- WHAT TO DO -
Once the line with "then snapshot_from_headers h" is found in the entries below, repeat it and each following line exactly, up to and including the line with "assert (mine me". Add no other lines.
(RECORDS SUPPLIED)
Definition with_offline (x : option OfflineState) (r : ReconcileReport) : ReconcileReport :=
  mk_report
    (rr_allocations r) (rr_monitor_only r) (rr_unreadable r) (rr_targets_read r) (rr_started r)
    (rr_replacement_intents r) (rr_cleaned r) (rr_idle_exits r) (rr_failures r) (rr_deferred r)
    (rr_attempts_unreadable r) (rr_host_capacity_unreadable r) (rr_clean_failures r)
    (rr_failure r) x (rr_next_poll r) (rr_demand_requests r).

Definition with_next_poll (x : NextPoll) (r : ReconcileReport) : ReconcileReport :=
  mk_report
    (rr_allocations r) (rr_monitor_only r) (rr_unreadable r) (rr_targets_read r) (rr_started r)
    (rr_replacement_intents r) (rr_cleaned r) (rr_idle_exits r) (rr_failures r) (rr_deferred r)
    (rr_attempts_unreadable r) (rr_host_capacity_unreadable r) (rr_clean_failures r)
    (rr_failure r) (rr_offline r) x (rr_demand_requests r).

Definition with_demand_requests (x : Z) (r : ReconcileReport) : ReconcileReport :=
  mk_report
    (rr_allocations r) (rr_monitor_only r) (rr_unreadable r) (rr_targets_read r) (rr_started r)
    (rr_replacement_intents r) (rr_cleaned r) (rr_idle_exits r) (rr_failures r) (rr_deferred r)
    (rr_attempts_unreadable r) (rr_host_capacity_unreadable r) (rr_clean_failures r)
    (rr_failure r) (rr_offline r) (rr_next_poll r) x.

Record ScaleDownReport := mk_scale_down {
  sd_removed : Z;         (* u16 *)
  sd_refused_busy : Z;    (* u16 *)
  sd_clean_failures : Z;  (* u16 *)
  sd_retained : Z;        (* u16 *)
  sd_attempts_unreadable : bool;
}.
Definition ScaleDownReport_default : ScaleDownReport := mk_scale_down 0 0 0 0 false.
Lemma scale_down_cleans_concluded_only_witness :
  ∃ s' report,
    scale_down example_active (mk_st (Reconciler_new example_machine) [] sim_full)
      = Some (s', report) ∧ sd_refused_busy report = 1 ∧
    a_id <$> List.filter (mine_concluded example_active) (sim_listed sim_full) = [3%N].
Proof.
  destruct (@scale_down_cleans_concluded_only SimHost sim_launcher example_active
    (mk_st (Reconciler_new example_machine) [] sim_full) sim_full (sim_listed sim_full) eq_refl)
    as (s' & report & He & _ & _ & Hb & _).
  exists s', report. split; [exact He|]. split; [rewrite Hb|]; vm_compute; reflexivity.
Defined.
(End RECORDS SUPPLIED)
(RECORDS SUPPLIED)
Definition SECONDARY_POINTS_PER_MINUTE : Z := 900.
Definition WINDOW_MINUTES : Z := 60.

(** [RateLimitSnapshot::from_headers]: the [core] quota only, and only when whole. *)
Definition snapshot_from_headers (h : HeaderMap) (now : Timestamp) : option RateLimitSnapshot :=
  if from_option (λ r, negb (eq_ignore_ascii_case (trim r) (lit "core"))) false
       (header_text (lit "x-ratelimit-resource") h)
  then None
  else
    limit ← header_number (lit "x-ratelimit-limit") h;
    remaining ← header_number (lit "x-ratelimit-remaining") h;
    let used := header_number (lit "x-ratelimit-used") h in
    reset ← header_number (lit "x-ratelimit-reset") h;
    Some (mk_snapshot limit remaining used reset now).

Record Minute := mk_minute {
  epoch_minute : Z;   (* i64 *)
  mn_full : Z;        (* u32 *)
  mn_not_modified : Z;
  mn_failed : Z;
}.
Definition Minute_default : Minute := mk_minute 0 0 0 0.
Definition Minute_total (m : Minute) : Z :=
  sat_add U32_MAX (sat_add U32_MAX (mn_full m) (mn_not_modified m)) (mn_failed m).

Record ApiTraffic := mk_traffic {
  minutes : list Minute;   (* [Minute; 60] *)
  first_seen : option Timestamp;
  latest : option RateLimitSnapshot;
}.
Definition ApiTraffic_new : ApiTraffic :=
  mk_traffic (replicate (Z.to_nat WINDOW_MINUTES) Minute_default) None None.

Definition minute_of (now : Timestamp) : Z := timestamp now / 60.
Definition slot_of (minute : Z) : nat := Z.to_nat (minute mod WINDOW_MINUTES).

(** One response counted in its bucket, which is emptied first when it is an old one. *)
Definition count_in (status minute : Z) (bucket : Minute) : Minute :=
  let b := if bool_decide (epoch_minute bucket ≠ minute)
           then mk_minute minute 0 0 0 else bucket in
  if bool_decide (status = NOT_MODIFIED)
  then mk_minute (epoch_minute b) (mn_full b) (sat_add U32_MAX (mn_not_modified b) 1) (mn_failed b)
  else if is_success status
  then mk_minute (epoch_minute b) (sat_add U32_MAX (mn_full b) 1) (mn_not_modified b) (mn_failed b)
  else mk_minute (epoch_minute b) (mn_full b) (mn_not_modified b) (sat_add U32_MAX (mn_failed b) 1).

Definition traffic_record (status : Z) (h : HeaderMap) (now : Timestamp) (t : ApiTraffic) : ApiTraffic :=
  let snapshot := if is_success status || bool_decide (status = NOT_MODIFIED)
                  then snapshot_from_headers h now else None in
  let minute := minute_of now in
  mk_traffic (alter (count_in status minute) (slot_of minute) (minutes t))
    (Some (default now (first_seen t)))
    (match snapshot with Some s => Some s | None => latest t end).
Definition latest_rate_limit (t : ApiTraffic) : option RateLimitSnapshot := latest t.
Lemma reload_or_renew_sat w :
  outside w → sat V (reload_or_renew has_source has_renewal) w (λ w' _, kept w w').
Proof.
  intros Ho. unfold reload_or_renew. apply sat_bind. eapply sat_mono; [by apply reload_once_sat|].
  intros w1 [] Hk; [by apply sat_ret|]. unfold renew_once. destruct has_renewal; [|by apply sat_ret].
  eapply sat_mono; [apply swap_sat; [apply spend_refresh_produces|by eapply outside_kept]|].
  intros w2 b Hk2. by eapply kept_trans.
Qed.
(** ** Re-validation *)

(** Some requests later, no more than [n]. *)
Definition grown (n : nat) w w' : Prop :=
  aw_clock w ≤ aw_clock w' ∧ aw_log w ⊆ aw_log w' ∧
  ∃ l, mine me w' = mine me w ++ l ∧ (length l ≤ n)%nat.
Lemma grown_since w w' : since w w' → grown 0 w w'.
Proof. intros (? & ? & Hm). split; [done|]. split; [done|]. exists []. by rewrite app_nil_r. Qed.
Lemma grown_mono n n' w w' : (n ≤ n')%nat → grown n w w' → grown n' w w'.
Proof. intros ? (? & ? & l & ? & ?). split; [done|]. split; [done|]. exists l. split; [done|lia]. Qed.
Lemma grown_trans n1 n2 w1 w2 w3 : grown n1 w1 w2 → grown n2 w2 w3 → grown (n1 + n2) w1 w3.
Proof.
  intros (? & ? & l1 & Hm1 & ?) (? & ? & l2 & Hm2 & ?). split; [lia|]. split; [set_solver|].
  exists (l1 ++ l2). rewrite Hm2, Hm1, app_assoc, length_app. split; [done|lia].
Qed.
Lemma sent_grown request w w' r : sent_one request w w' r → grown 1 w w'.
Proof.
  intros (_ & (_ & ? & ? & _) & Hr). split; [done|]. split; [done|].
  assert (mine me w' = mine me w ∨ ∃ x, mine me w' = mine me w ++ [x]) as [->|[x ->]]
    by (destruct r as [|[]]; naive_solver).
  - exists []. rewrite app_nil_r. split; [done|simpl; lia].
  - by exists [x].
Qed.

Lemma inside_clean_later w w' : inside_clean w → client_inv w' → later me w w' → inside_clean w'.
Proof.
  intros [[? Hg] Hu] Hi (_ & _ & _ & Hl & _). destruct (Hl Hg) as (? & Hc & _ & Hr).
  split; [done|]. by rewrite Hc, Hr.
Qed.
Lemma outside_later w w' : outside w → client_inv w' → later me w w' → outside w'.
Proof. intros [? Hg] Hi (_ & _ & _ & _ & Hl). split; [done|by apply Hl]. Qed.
(End RECORDS SUPPLIED)
(RECORDS SUPPLIED)
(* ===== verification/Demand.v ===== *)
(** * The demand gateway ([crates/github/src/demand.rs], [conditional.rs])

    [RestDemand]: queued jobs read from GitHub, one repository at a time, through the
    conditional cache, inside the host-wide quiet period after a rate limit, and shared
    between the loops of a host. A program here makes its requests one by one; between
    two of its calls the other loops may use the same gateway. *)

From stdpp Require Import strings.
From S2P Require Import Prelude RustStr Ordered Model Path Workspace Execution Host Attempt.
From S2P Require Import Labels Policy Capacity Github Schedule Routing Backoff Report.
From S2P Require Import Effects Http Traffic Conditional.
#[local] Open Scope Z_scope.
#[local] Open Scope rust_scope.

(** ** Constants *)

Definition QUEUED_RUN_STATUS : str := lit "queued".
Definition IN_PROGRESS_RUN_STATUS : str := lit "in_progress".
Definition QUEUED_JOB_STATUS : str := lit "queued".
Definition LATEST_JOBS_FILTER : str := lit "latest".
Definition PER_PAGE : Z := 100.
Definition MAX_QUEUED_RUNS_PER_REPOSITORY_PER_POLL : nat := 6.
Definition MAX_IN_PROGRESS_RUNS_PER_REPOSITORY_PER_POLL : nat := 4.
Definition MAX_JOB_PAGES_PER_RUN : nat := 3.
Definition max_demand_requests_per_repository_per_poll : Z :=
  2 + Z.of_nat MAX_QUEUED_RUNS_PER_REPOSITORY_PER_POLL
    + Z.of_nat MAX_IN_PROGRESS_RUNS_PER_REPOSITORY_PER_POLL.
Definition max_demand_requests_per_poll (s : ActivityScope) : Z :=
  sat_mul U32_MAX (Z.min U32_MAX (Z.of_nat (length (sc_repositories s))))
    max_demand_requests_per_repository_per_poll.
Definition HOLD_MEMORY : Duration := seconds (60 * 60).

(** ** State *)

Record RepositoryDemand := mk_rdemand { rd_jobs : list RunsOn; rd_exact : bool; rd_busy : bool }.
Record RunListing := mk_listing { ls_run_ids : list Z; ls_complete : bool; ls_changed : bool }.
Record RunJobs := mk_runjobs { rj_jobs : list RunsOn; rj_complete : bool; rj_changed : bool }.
(End RECORDS SUPPLIED)
- RESPONSE -
                  then snapshot_from_headers h now else None in
  let minute := minute_of now in
  mk_traffic (alter (count_in status minute) (slot_of minute) (minutes t))
    (Some (default now (first_seen t)))
    (match snapshot with Some s => Some s | None => latest t end).
Definition latest_rate_limit (t : ApiTraffic) : option RateLimitSnapshot := latest t.
Lemma reload_or_renew_sat w :
  outside w → sat V (reload_or_renew has_source has_renewal) w (λ w' _, kept w w').
Proof.
  intros Ho. unfold reload_or_renew. apply sat_bind. eapply sat_mono; [by apply reload_once_sat|].
  intros w1 [] Hk; [by apply sat_ret|]. unfold renew_once. destruct has_renewal; [|by apply sat_ret].
  eapply sat_mono; [apply swap_sat; [apply spend_refresh_produces|by eapply outside_kept]|].
  intros w2 b Hk2. by eapply kept_trans.
Qed.
(** ** Re-validation *)

(** Some requests later, no more than [n]. *)
Definition grown (n : nat) w w' : Prop :=
  aw_clock w ≤ aw_clock w' ∧ aw_log w ⊆ aw_log w' ∧
  ∃ l, mine me w' = mine me w ++ l ∧ (length l ≤ n)%nat.
Lemma grown_since w w' : since w w' → grown 0 w w'.
Proof. intros (? & ? & Hm). split; [done|]. split; [done|]. exists []. by rewrite app_nil_r. Qed.
Lemma grown_mono n n' w w' : (n ≤ n')%nat → grown n w w' → grown n' w w'.
Proof. intros ? (? & ? & l & ? & ?). split; [done|]. split; [done|]. exists l. split; [done|lia]. Qed.
Lemma grown_trans n1 n2 w1 w2 w3 : grown n1 w1 w2 → grown n2 w2 w3 → grown (n1 + n2) w1 w3.
Proof.
  intros (? & ? & l1 & Hm1 & ?) (? & ? & l2 & Hm2 & ?). split; [lia|]. split; [set_solver|].
  exists (l1 ++ l2). rewrite Hm2, Hm1, app_assoc, length_app. split; [done|lia].
Qed.
Lemma sent_grown request w w' r : sent_one request w w' r → grown 1 w w'.
Proof.
  intros (_ & (_ & ? & ? & _) & Hr). split; [done|]. split; [done|].
  assert (mine me w' = mine me w ∨ ∃ x, mine me w' = mine me w ++ [x]) as [->|[x ->]]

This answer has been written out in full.